*What is required:*
Find the line containing "Fixpoint protobuf_c_message_pack (d" in the records below. Copy exactly that line and each one after it, ending at the line containing "(** ** Looking up a field number *)", and nothing more.

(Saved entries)

········

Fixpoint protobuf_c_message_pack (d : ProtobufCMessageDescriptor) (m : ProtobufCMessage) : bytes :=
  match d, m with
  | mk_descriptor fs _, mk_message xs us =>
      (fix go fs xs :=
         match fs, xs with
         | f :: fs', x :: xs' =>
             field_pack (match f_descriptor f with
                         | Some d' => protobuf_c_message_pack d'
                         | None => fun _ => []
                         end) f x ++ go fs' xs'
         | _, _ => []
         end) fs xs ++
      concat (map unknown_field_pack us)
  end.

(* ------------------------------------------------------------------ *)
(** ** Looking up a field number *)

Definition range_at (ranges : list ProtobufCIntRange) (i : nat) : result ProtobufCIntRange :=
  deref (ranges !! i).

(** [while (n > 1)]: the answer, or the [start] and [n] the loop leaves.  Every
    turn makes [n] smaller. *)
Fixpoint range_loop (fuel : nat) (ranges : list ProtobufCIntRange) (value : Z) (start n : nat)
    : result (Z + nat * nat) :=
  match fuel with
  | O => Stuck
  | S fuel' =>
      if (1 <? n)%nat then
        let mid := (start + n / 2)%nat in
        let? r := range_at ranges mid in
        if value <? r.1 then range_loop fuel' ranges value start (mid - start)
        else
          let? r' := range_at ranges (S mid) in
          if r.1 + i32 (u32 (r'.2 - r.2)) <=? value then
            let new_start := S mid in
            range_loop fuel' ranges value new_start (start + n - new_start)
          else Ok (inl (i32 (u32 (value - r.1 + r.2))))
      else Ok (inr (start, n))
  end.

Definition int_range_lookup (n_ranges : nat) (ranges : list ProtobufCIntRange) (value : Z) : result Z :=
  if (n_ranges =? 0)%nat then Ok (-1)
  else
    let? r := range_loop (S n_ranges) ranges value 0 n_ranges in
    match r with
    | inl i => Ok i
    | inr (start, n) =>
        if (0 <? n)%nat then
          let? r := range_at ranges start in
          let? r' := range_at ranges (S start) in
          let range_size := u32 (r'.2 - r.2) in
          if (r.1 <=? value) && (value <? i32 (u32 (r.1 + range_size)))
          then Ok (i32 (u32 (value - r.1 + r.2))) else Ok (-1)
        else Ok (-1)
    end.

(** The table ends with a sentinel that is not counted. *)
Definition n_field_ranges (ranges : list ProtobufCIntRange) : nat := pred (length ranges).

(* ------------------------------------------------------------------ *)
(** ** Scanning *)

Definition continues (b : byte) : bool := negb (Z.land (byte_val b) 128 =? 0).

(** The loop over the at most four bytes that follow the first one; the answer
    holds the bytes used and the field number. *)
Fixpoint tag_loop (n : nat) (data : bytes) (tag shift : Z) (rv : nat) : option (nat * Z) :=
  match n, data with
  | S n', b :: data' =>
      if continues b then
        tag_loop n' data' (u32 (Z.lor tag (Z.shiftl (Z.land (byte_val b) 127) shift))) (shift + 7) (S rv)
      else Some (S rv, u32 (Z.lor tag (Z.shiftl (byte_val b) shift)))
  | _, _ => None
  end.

········

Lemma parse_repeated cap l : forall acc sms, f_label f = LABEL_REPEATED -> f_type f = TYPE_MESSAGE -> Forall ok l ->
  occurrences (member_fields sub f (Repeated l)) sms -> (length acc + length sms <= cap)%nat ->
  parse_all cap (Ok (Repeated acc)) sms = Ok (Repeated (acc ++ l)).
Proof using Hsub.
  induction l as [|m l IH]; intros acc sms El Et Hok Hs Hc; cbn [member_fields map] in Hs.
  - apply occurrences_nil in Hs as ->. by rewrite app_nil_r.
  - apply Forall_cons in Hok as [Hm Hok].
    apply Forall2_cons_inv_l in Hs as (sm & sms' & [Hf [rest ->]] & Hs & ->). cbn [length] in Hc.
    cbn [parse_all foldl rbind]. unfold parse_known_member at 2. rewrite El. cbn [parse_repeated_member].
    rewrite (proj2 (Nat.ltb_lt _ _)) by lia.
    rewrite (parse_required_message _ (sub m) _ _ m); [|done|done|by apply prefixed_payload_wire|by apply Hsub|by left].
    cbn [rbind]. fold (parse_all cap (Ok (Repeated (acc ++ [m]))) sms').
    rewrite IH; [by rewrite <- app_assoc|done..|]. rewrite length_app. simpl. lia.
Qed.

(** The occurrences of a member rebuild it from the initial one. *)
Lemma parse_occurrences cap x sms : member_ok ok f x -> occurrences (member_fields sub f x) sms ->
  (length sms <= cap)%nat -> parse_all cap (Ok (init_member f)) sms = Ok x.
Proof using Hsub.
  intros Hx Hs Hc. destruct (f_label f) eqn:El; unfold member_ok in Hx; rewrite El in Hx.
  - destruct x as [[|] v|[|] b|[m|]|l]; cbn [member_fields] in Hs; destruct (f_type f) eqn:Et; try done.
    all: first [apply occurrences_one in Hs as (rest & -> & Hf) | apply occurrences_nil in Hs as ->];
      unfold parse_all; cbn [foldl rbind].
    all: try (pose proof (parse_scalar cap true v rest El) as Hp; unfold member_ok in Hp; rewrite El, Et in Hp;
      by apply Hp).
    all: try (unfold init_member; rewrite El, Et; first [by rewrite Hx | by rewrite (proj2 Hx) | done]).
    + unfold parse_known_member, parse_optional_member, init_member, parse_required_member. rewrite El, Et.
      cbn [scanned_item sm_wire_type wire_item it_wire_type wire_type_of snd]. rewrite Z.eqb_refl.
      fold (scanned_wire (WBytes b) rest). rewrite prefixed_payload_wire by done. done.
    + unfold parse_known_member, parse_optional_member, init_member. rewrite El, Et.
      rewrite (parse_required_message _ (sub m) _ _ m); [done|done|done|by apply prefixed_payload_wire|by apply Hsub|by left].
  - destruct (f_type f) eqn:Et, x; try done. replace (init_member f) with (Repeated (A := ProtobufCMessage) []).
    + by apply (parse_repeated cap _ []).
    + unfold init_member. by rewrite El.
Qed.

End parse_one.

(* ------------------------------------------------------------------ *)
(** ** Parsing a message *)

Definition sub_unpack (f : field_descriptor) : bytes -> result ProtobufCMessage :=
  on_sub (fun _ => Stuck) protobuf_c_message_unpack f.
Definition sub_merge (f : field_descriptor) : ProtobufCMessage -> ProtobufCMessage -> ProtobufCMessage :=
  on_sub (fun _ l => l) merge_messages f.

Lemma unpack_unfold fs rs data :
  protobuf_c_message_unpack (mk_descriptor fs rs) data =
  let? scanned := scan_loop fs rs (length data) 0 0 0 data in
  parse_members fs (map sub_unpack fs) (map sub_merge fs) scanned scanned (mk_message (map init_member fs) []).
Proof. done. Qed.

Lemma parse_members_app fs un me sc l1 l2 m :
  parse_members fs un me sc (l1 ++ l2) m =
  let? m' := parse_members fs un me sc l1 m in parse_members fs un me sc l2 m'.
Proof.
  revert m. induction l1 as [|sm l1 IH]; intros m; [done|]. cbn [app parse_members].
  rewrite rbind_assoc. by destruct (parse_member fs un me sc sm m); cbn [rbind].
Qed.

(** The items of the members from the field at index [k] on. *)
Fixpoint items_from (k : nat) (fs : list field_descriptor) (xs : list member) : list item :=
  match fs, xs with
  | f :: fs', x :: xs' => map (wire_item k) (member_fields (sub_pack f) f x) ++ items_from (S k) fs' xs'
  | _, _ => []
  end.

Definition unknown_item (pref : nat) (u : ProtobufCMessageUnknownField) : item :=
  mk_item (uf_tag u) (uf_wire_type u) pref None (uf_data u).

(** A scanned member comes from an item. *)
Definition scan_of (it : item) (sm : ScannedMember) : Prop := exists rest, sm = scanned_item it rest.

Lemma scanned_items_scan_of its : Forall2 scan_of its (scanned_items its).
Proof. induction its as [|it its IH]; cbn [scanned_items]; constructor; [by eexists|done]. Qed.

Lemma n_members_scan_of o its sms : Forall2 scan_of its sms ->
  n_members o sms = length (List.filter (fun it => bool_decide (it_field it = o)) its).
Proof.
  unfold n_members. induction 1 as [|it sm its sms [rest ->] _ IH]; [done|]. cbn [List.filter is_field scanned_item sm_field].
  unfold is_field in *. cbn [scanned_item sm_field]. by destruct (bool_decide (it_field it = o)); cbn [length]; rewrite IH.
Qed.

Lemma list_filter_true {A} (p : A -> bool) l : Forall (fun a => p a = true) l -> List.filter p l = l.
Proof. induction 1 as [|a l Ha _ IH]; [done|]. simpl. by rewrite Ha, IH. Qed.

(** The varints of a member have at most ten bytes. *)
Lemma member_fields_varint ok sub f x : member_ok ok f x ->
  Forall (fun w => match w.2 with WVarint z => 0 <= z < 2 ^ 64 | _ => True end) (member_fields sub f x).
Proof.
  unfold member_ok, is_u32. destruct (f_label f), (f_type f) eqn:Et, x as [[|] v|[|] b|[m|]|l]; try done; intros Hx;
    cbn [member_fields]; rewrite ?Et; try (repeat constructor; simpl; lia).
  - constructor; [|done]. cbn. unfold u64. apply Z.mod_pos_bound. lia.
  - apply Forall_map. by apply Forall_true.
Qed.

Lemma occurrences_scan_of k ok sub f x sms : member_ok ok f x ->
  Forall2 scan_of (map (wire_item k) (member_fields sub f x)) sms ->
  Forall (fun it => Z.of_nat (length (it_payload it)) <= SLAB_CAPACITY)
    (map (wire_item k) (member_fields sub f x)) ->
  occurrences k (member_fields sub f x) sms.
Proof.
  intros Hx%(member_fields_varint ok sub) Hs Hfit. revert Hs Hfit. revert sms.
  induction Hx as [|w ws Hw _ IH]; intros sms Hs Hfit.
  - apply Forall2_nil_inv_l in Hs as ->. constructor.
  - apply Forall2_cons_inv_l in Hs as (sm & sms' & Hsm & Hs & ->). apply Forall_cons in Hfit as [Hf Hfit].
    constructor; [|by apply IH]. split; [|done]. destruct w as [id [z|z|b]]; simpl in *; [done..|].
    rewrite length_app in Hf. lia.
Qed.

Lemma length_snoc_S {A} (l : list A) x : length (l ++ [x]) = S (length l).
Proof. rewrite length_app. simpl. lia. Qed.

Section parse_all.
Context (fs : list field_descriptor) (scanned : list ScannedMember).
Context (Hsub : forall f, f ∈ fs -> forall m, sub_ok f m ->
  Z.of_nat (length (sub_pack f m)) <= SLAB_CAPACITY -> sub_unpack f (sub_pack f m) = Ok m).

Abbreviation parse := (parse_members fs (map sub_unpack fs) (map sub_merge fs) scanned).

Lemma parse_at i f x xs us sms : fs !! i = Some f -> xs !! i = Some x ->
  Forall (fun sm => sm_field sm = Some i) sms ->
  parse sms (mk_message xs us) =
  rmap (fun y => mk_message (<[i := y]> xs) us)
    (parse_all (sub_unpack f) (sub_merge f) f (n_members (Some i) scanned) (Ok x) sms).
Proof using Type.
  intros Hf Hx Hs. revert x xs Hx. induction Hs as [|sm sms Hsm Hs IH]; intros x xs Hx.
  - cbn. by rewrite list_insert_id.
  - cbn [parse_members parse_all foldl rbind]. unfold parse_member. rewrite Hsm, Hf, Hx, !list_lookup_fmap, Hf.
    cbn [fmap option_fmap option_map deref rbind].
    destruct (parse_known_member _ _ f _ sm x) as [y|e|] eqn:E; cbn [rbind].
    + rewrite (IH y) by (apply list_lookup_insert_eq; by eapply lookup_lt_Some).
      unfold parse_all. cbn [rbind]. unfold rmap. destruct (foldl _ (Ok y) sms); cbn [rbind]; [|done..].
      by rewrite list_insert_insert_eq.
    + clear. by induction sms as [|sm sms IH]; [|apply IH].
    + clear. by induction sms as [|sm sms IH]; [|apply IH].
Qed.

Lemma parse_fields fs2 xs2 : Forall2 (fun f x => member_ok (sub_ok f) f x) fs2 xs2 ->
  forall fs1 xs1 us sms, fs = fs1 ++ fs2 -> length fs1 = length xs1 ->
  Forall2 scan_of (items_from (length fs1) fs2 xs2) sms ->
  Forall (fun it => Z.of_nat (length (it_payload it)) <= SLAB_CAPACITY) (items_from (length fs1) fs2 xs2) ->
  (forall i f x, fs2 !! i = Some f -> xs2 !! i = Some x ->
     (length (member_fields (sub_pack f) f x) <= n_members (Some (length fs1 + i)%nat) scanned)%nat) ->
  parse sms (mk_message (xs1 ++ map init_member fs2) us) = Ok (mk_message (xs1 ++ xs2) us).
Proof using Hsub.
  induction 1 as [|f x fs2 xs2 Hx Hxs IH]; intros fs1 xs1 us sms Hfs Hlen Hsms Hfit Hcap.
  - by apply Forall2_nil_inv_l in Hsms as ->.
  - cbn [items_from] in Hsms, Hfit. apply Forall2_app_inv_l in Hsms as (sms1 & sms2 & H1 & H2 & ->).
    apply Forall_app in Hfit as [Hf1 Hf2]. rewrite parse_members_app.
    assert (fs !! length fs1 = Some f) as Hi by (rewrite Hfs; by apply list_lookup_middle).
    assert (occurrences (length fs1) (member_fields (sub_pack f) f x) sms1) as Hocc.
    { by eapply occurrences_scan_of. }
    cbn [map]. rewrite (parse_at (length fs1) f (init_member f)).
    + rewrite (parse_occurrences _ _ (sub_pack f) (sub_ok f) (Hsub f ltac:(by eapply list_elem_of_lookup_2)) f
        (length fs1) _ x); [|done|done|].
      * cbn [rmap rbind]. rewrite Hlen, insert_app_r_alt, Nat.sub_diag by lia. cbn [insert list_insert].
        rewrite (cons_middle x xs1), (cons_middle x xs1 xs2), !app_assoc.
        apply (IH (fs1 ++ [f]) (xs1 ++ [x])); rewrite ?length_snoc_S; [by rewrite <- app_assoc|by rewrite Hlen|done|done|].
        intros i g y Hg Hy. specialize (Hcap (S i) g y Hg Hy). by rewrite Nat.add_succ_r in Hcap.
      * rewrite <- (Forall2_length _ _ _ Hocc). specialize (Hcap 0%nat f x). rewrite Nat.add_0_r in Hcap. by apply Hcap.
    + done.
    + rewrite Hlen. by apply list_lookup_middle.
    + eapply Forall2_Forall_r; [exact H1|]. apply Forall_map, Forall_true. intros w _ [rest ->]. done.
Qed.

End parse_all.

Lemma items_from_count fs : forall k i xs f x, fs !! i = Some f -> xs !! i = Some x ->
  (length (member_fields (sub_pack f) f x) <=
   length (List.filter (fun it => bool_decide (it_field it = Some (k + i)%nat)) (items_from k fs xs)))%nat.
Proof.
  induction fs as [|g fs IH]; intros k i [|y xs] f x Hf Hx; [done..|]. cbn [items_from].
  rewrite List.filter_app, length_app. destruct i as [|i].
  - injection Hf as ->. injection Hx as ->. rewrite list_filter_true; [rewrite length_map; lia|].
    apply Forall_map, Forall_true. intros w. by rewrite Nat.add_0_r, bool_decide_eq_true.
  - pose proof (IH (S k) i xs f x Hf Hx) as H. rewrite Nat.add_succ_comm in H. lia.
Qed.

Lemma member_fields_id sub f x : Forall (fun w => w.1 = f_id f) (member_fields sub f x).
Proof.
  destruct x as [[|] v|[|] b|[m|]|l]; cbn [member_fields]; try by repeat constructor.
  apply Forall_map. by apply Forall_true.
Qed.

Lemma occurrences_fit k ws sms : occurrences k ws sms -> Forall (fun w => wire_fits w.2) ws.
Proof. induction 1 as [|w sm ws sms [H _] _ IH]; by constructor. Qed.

········

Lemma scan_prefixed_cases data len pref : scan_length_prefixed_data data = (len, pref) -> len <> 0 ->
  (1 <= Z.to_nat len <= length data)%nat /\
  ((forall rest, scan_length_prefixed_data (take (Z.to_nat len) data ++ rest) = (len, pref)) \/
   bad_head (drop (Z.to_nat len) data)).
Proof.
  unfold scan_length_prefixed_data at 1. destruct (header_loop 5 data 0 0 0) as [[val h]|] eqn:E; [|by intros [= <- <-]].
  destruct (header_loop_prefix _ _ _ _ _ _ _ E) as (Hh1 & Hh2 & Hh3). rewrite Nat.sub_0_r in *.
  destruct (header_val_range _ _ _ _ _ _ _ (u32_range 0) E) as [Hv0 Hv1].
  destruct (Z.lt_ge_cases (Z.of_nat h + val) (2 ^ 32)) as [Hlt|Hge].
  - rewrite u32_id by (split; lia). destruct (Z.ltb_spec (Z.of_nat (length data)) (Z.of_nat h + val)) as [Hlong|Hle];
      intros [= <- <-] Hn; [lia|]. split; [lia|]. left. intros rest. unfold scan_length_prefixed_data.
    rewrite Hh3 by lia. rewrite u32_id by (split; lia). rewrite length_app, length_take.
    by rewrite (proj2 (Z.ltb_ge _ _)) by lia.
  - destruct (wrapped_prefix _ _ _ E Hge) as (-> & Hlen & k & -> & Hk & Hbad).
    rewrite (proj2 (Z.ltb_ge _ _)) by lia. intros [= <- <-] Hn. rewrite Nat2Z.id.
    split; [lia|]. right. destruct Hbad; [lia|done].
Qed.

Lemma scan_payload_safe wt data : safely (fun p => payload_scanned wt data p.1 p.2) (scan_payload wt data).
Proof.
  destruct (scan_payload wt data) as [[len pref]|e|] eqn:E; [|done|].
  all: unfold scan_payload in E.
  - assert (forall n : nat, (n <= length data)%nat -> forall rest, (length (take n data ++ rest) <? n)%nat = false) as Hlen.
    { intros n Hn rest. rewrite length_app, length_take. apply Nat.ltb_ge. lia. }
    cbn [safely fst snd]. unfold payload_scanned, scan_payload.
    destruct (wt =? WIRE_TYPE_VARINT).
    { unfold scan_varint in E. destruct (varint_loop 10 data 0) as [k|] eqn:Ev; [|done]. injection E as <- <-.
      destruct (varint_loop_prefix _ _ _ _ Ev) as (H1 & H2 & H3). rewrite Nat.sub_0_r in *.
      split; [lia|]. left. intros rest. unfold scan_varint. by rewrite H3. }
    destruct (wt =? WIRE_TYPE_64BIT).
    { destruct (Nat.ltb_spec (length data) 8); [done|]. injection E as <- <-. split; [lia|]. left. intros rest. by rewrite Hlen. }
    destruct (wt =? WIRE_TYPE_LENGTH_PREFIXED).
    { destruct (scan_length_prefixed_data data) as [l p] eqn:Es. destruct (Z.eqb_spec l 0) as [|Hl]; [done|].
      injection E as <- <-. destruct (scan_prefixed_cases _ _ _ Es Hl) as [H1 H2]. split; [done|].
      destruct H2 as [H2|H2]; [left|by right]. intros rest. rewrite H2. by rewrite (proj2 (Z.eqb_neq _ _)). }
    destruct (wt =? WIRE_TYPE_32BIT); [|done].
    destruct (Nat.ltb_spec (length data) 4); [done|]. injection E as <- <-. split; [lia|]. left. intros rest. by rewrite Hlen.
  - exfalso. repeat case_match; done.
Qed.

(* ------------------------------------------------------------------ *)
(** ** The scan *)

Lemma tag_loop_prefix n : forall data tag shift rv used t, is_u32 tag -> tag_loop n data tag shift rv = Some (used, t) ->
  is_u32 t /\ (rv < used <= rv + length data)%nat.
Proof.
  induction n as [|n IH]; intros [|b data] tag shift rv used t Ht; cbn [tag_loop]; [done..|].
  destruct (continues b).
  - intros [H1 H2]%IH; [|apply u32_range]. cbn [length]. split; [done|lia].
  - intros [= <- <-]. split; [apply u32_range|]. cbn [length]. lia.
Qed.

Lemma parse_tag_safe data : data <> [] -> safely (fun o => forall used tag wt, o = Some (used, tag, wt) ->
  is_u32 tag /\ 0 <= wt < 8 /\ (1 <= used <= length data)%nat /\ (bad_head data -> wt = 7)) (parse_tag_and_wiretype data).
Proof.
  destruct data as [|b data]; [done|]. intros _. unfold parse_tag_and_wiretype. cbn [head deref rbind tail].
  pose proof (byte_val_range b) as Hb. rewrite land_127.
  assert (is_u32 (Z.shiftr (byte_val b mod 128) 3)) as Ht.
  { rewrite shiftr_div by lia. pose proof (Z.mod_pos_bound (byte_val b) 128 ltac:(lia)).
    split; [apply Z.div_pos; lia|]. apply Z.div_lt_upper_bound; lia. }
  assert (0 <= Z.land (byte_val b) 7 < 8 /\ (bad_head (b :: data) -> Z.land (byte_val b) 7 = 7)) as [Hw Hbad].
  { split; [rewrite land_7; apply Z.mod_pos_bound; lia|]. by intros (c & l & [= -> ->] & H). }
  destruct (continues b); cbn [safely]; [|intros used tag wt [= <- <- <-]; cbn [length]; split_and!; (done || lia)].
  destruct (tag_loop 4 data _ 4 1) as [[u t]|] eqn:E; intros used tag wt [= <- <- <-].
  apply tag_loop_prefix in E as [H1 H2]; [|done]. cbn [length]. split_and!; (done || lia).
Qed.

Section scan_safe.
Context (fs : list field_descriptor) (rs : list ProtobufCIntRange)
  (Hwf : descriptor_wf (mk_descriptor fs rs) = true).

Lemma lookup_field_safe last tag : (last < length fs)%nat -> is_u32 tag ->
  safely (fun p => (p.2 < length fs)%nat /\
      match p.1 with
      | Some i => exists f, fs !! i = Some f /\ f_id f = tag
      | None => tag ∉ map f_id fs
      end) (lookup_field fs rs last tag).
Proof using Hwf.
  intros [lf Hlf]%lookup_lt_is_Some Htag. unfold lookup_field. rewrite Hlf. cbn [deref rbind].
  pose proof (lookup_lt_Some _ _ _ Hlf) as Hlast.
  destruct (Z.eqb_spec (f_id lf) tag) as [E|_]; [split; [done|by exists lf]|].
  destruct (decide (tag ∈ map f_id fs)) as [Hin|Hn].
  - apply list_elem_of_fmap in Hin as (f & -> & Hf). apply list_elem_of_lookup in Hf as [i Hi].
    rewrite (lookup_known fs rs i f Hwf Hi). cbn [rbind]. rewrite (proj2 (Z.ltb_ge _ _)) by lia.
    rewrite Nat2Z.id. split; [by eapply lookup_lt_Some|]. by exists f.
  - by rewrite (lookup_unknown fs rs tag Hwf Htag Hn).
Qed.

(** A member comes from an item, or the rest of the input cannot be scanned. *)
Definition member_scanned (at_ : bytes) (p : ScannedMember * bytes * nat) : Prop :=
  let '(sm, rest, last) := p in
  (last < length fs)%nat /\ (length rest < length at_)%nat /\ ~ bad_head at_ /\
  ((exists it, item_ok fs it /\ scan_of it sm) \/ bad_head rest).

········

*Response:*
Fixpoint protobuf_c_message_pack (d : ProtobufCMessageDescriptor) (m : ProtobufCMessage) : bytes :=
  match d, m with
  | mk_descriptor fs _, mk_message xs us =>
      (fix go fs xs :=
         match fs, xs with
         | f :: fs', x :: xs' =>
             field_pack (match f_descriptor f with
                         | Some d' => protobuf_c_message_pack d'
                         | None => fun _ => []
                         end) f x ++ go fs' xs'
         | _, _ => []
         end) fs xs ++
      concat (map unknown_field_pack us)
  end.

(* ------------------------------------------------------------------ *)
(** ** Looking up a field number *)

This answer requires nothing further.